The center’s exhibits cover a lot of history, and prehistory, stretching back 18,000 years. The center’s Curator, Debbie Saylor, took us through their new “Footprints Through Time” display, a collection of artifacts that chronicles the changes in Native American culture in the area. It starts with the Paleoindian Period (16,000-8,000 BCE).

“This particular era is when the mastodons would roam here, and you had nomadic peoples, and these were the big game hunters,” explains Saylor.

From there you go through the Archaic Period, where stone tools and fishing net weights show people starting to exploit the resources of the river. Then comes the (relatively) brief Transitional Period of 1,800 to 1,200 BCE, marked by the use of carved soapstone bowls, which, while being a step forward in technology, caused a lot of misery. As Saylor explains, when they ground their food in the soft bowls, particles of rock got mixed in. “When the Native Americans were eating that food, they would grind down their teeth, where bacteria would go in and they would get sepsis.”
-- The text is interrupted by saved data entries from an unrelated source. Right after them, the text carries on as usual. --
(** * NCERT revision assistant: retrieval and scoring pipeline

    A shallow embedding of [rag_retriever.py] (chunker, cosine scorer,
    [FileRAGRetriever]), of the Submit-Answer handler of [app.py], of the
    sentence chunker and saving loop of [chunk_text.py] and of the store
    and loading loop of [embed_and_store.py], followed by the properties
    of the pipeline.

    Conventions of the embedding:
    - a Python [str] is a list of Unicode code points ([N]);
    - a Python [float] / [numpy.float64] is a primitive binary64 float, so
      every arithmetic step rounds as the interpreter's does;
    - Python integers are [Z]; list slices follow Python's clamping rules;
    - code that talks to the outside (embedding and generation services,
      loggers, the Streamlit page, the file system, the retriever object
      and the session) runs in a state-and-exception monad over [world]. *)

From Stdlib Require Import Ascii String DecimalString.
From Stdlib Require Import ZArith NArith List Bool Lia Sorted Permutation.
From Stdlib Require Import Floats.
Import ListNotations.

(* ================================================================== *)
(** ** Python strings *)

Module Py.

(** A character is a Unicode code point, a string a list of them. *)
Definition char := N.
Definition str := list char.

(** An ASCII literal of the source, as code points. *)
Definition lit (s : string) : str :=
  List.map N_of_ascii (list_ascii_of_string s).

(** [str.isspace] on one character: the code points [str.split()] treats
    as separators. *)
Definition isspace (c : char) : bool :=
  ((9 <=? c) && (c <=? 13) || (28 <=? c) && (c <=? 32)
   || (c =? 133) || (c =? 160) || (c =? 5760)
   || (8192 <=? c) && (c <=? 8202)
   || (c =? 8232) || (c =? 8233) || (c =? 8239) || (c =? 8287)
   || (c =? 12288))%N.

(** [text.split()] with no argument: maximal runs of non-space characters.
    [cur] holds the word being read, reversed. *)
Fixpoint split_from (cur : str) (s : str) : list str :=
  match s with
  | [] => match cur with [] => [] | _ => [rev cur] end
  | c :: s' =>
      if isspace c
      then match cur with
           | [] => split_from [] s'
           | _ => rev cur :: split_from [] s'
           end
      else split_from (c :: cur) s'
  end.

Definition split (s : str) : list str := split_from [] s.

(** [sep.join(ws)] *)
Fixpoint join (sep : str) (ws : list str) : str :=
  match ws with
  | [] => []
  | [w] => w
  | w :: ws' => w ++ sep ++ join sep ws'
  end.

Definition space : str := [32%N].

(** Truth value of a string: non-empty. *)
Definition truthy (s : str) : bool :=
  match s with [] => false | _ => true end.

(** [s.strip()] with no argument. *)
Fixpoint lstrip (s : str) : str :=
  match s with
  | [] => []
  | c :: s' => if isspace c then lstrip s' else s
  end.

Definition strip (s : str) : str := rev (lstrip (rev (lstrip s))).

(** [str(n)] for a non-negative integer: its decimal numeral. *)
Definition decimal (n : nat) : str :=
  lit (NilEmpty.string_of_uint (Nat.to_uint n)).

(** Index clamping of a slice bound against a sequence of length [len]. *)
Definition clamp_index (len k : Z) : Z :=
  if (k <? 0)%Z then Z.max 0 (k + len) else Z.min k len.

(** [l[start:stop]] *)
Definition slice {A : Type} (l : list A) (start stop : Z) : list A :=
  let len := Z.of_nat (length l) in
  let s := clamp_index len start in
  let e := clamp_index len stop in
  firstn (Z.to_nat (e - s)) (skipn (Z.to_nat s) l).

(** [l[:stop]] *)
Definition slice_to {A : Type} (l : list A) (stop : Z) : list A :=
  let len := Z.of_nat (length l) in
  firstn (Z.to_nat (clamp_index len stop)) l.

End Py.

(* ================================================================== *)
(** ** Chunker: [chunk_text] of rag_retriever.py *)

Module Chunker.
Import Py.

Local Open Scope Z_scope.

(** The [while i < len(words)] loop.  The loop need not terminate, so it is
    run for at most [fuel] iterations of the loop test; [None] says the
    fuel ran out. *)
Fixpoint chunk_loop (fuel : nat) (words : list str) (chunk_size overlap : Z)
    (i : Z) (chunks : list str) : option (list str) :=
  match fuel with
  | O => None
  | S fuel' =>
      if i <? Z.of_nat (length words) then
        let chunk := join space (slice words i (i + chunk_size)) in
        let chunks' := if truthy chunk then chunks ++ [chunk] else chunks in
        chunk_loop fuel' words chunk_size overlap
                   (i + (chunk_size - overlap)) chunks'
      else Some chunks
  end.

Definition chunk_text_fuel (fuel : nat) (text : str) (chunk_size overlap : Z)
  : option (list str) :=
  chunk_loop fuel (split text) chunk_size overlap 0 [].

(** One loop test per word and a last one to leave: whenever the loop
    terminates at all it does so within this many tests
    (see [chunk_loop_diverges] and [chunk_loop_enough]). *)
Definition chunk_text (text : str) (chunk_size overlap : Z)
  : option (list str) :=
  chunk_text_fuel (S (length (split text))) text chunk_size overlap.

(** Defaults of the signature: [chunk_size=300, overlap=50]. *)
Definition default_chunk_size : Z := 300.
Definition default_overlap : Z := 50.

(** The words of a chunk outside its overlap with the chunk before it:
    the first chunk whole, every later chunk without its first [overlap]
    words. *)
Definition fresh_words (overlap : Z) (chunks : list str) : list str :=
  match chunks with
  | [] => []
  | c :: rest =>
      split c ++ flat_map (fun c' => skipn (Z.to_nat overlap) (split c')) rest
  end.

End Chunker.

(* ================================================================== *)
(** ** Exceptions and results *)

(** The exceptions the modelled code can meet.  [ExternalError] stands for
    whatever a service call raises; each carries [str(e)]. *)
Inductive exn : Type :=
| ValueError (msg : Py.str)
| FileNotFoundError (path : Py.str)
| ExternalError (msg : Py.str).

(** How a computation ends: with a value, with an exception, or not at
    all. *)
Inductive outcome (A : Type) : Type :=
| Ok (a : A)
| Raise (e : exn)
| Diverge.
Arguments Ok {A} a.
Arguments Raise {A} e.
Arguments Diverge {A}.

(* ================================================================== *)
(** ** Similarity scorer: [_cosine_sim] *)

Module Scorer.
Import Py.
Local Open Scope float_scope.

(** A one-dimensional [numpy] array of [float64]. *)
Definition vector := list float.

(** Fused multiply-add on binary64: [x * y + z] with the product kept
    exact and a single rounding of the sum.  For two finite factors the
    exact product is the mantissa product at the sum of the exponents;
    [SFadd] aligns it with [z] and rounds once, and with a zero [z] the
    product is rounded as [SFmul] does.  A product that is a zero, an
    infinity or NaN is exact as [SFmul] gives it. *)
Definition SFfma (x y z : spec_float) : spec_float :=
  match x, y, z with
  | S754_finite _ _ _, S754_finite _ _ _, S754_zero _ => SFmul prec emax x y
  | S754_finite sx mx ex, S754_finite sy my ey, _ =>
      SFadd prec emax (S754_finite (xorb sx sy) (mx * my) (ex + ey)) z
  | _, _, _ => SFadd prec emax (SFmul prec emax x y) z
  end.

Definition fma (x y z : float) : float :=
  SF2Prim (SFfma (Prim2SF x) (Prim2SF y) (Prim2SF z)).

(** [np.dot(a, b)] on one-dimensional [float64] arrays; [None] is the
    [ValueError] numpy raises when the shapes differ.  numpy hands the loop
    to the [ddot] kernel of its BLAS, whose loop [dot += x[i] * y[i]] is
    compiled to one fused multiply-add per component, starting from [0.0].
    The components are taken in index order, as the kernel's scalar loop
    takes them; its vectorised path, which vectors of sixteen components
    and more go through on x86-64, keeps several partial sums and adds them
    at the end, so that for such vectors the last bits may differ from the
    ones computed here. *)
Fixpoint dot_from (acc : float) (a b : vector) : option float :=
  match a, b with
  | [], [] => Some acc
  | x :: a', y :: b' => dot_from (fma x y acc) a' b'
  | _, _ => None
  end.

Definition dot (a b : vector) : option float := dot_from 0 a b.

(** [x.dot(x)], which cannot fail: the same kernel on one array. *)
Definition sqnorm (a : vector) : float :=
  fold_left (fun acc x => fma x x acc) a 0.

(** [np.linalg.norm(a)] with the default order on a one-dimensional real
    array: the square root of [a.dot(a)], with no rescaling against
    overflow or underflow. *)
Definition norm (a : vector) : float := sqrt (sqnorm a).

(** The value returned when the denominator is zero. *)
Definition sentinel : float := -1.

(** The [ValueError] of [np.dot] on arrays of [n] and [m] components; its
    text names the two shapes in argument order. *)
Definition shapes_not_aligned (n m : nat) : exn :=
  ValueError (lit "shapes (" ++ decimal n ++ lit ",) and (" ++ decimal m
              ++ lit ",) not aligned: " ++ decimal n ++ lit " (dim 0) != "
              ++ decimal m ++ lit " (dim 0)").

(** The denominator is computed and tested before the dot product is. *)
Definition _cosine_sim (a b : vector) : outcome float :=
  let denom := norm a * norm b in
  if denom =? 0 then Ok sentinel
  else match dot a b with
       | Some d => Ok (d / denom)
       | None => Raise (shapes_not_aligned (length a) (length b))
       end.

End Scorer.

(* ================================================================== *)
(** ** Grading rule: the [if sim > 0.85 / elif sim > 0.6 / else] branch *)

Module Grading.
Local Open Scope float_scope.

Inductive feedback_band : Type := Correct | Partial | Incorrect | Unscored.

(** The literals [0.85] and [0.6] as the binary64 values they denote. *)
Definition correct_threshold : float := 0x1.b333333333333p-1.
Definition partial_threshold : float := 0x1.3333333333333p-1.

(** [sim > t] is [t < sim]. *)
Definition grade (similarity : option float) : feedback_band :=
  match similarity with
  | None => Unscored
  | Some sim =>
      if correct_threshold <? sim then Correct
      else if partial_threshold <? sim then Partial
      else Incorrect
  end.

End Grading.

(* ================================================================== *)
(** ** The world the program runs in *)

Module World.
Import Py.
Export Scorer Grading.

(** A call to one of the two hosted services. *)
Inductive request : Type :=
| EmbedRequest (model content : str)
| GenerateRequest (model prompt : str).

(** What a service call comes back with. *)
Inductive reply (A : Type) : Type :=
| Replied (a : A)
| Failed (e : exn).
Arguments Replied {A} a.
Arguments Failed {A} e.

(** The fields of the [FileRAGRetriever] instance. *)
Record retriever_obj : Type := {
  filepath : str;
  embed_model : str;
  chunks : list str;
  embeddings : list (option vector)
}.

(** The dictionaries [retrieve] returns. *)
Record scored_chunk : Type := {
  chunk_id : nat;
  filename : str;
  text : str;
  score : float
}.

(** The dictionaries appended to [st.session_state.conversation]. *)
Record turn : Type := {
  question : str;
  user_answer : str;
  model_answer : str;
  feedback : feedback_band;
  similarity : option float
}.

Inductive level : Type := INFO | WARNING | ERROR.

(** Log messages, by format string and arguments. *)
Inductive message : Type :=
| MsgInitializing (path : str)
| MsgFileNotFound (path : str)
| MsgChunking (n : nat)
| MsgEmbeddingFailed (e : exn)
| MsgRetrieving (top_k : Z) (query : str)
| MsgNoQueryEmbedding
| MsgRetrieved (n : nat)
| MsgNoChunksFound (question user_answer : str)
| MsgAnswered (question user_answer model_answer : str) (sim : option float)
| MsgGenerationError (question : str) (e : exn).

Definition log_record : Type := level * message.

(** What the handler puts on the Streamlit page. *)
Inductive widget : Type :=
| NoChunksWarning
| ModelAnswerHeading
| ModelAnswerBody (answer : str)
| FeedbackLine (band : feedback_band) (sim : float)
| NoFeedbackInfo
| ErrorNotice (e : exn).

(** Everything the code reads or writes.  A service's reply may depend on
    the calls made before it, oldest first in [requests]. *)
Record world : Type := {
  embedding_service : list request -> str -> str -> reply vector;
  generation_service : list request -> str -> str -> reply str;
  requests : list request;
  files : str -> option str;
  retriever : retriever_obj;
  logger : list log_record;
  response_logger : list log_record;
  page : list widget;
  conversation : list turn
}.

Definition with_requests (rs : list request) (w : world) : world :=
  {| embedding_service := embedding_service w;
     generation_service := generation_service w;
     requests := rs; files := files w; retriever := retriever w;
     logger := logger w; response_logger := response_logger w;
     page := page w; conversation := conversation w |}.

Definition with_retriever (r : retriever_obj) (w : world) : world :=
  {| embedding_service := embedding_service w;
     generation_service := generation_service w;
     requests := requests w; files := files w; retriever := r;
     logger := logger w; response_logger := response_logger w;
     page := page w; conversation := conversation w |}.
The Woodland Period (1200 BCE-1550 AD) saw the development of pottery (and, presumably, healthier teeth.) They also started making pipes for tobacco. The area became something of a melting pot. “There were many, many multi-component people,” Saylor explains. “We don’t know their names, we don’t know their tribes, but Shenk’s Ferry People, they were before the Susquehannocks.”

The Contact Period, the final display in the exhibit, shows what happened when Native Americans and Europeans met. A lot of what happened, at least in the beginning, was peaceful trading.

“What the Europeans wanted were beaver skins, and what the Native Americans wanted was their metal and iron axes,” says Saylor. The natives got a lot of copper and brass cooking pots-but they didn’t cook in them. “They cut them up, and they made jewelry out of them. Or they made what they called tinklers out of them, and they would sew them onto clothing.”

By now the local tribes were crafting some very beautiful, sophisticated pottery. It was traded south, to the Chesapeake Bay, and caught the attention of Captain John Smith “Captain John Smith said their pottery, Susquehannock women made the most beautiful pottery, that they were better potters than the European men back in England.”

Strictly in terms of size, the most impressive part of the exhibit is two large rocks, chiseled out of islands in the river when Safe Harbor Dam was built. What earns them a place in the exhibit is what’s on them-petroglyphs. “They had Thunderbirds, they had all kind of carvings of animals, turkey tracks, things like that we do not know what these mean. We’ve all speculated, but no one really knows the true symbolic meaning. That is really lost to history.”

The center also covers more recent history, from the seventeenth century through today, from the border disputes between Maryland and Pennsylvania, through the boomtown times when giant log rafts were floated down the river to lumber mills, to life on the islands before the dam submerged them.

“My grandfather would tell us stories, of taking the mules on a flatboat just across the small portion of the river, and he farmed the island,” says Dout. “And I always like to say we were ahead of our time because Washington Borough had a baseball team, guess where their field was, on one of the River Islands. So, we beat Harrisburg” he adds with a laugh.

Charlie Dout hopes people will have a good time at the open house-and more.

“I hope they go away having a better understanding of who was here before us, and possibly what all of us are going to be leaving behind, our legacy may be.”